Ron tells me not to look down at my skis. Feel the mountain under my skis, he says. Feel the slope, he says. Feel the pressure of my ski edge cutting into the snow as I swoosh (my technical term, not his) down the mountain. He stops at the top of the run to point out the endless acres of evergreens that roll out like a carpet unfurled at Crystal's feet. He reminds me again on the way down the mountain.
"Look around," he yells as I zip past him, chin to chest. "Check out the scenery!"
I glance up. Pretty, yes. Then—yikes—whoops—flailing, flailing!—I almost lose my balance. Almost. But not quite. Believe it or not, I regain my balance and swoosh on.
What I feel at that moment of "almost but not quite" is not necessarily the mountain or the slope or the pressure of my ski edge cutting into the snow, but a miracle. I feel a miracle in my snow boots. A slightly cold miracle with a somewhat snug fit, but a miracle nonetheless. So I practice this looking-forward, looking-around business as best I can on my next few downward swooshes.

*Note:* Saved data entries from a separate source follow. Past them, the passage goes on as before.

Fixpoint merge_loop (cur : region) (rest merged : list region) : outcome (list region) :=
  match rest with
  | [] => push_merged merged cur
  | r :: rest =>
      if end_ cur =? start r then merge_loop (Region (start cur) (end_ r)) rest merged
      else obind (push_merged merged cur) (merge_loop r rest)
  end.

(** [cur] is read before the table is sorted again. *)
Definition boot_allocator_merge_contiguous_regions (reg : list region) : outcome (list region) :=
  match reg with
  | [] => Done []
  | cur :: _ => merge_loop cur (drop 1 (boot_allocator_sort_regions reg)) []
  end.

Definition BOOT_ALLOCATOR_SORT_AND_MERGE (reg : list region) : outcome (list region) :=
  boot_allocator_merge_contiguous_regions (boot_allocator_sort_regions reg).

(** ** Regions *)

Definition boot_allocator_add_region (start end_ : Z) (type : mem_type) : M boot_allocator unit :=
  if (end_ <? start) && negb (end_ =? 0) then kpanic "boot_alloc: Invalid region"
  else if start =? end_ then mret tt
  else
    t ← gets (λ b, regions b type) ;
    if MAX_REGIONS <=? tlen t then kpanic "boot_alloc: too many regions"
    else modify (set_regions type (t ++ [Region start end_])).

And then Ron, ever the therapist, asks me a question he already knows the answer to: "Do you want to look cool?"
Of course I do. Who doesn't want to look cool as they ski?
He nods. "Then you have to put your arms down. You're holding them at 90 degrees in front of you."
I don't really see the problem with this, and I sort of resent having to be concerned with my arms when, really, my legs are only just starting to get under control. I squint at him, skeptical of his assessment.
You look, he says in all seriousness, like a chipmunk. He raises his arm like a chipmunk eating a nut.
I gasp. And then focus very, very, very hard on keeping my arms relaxed.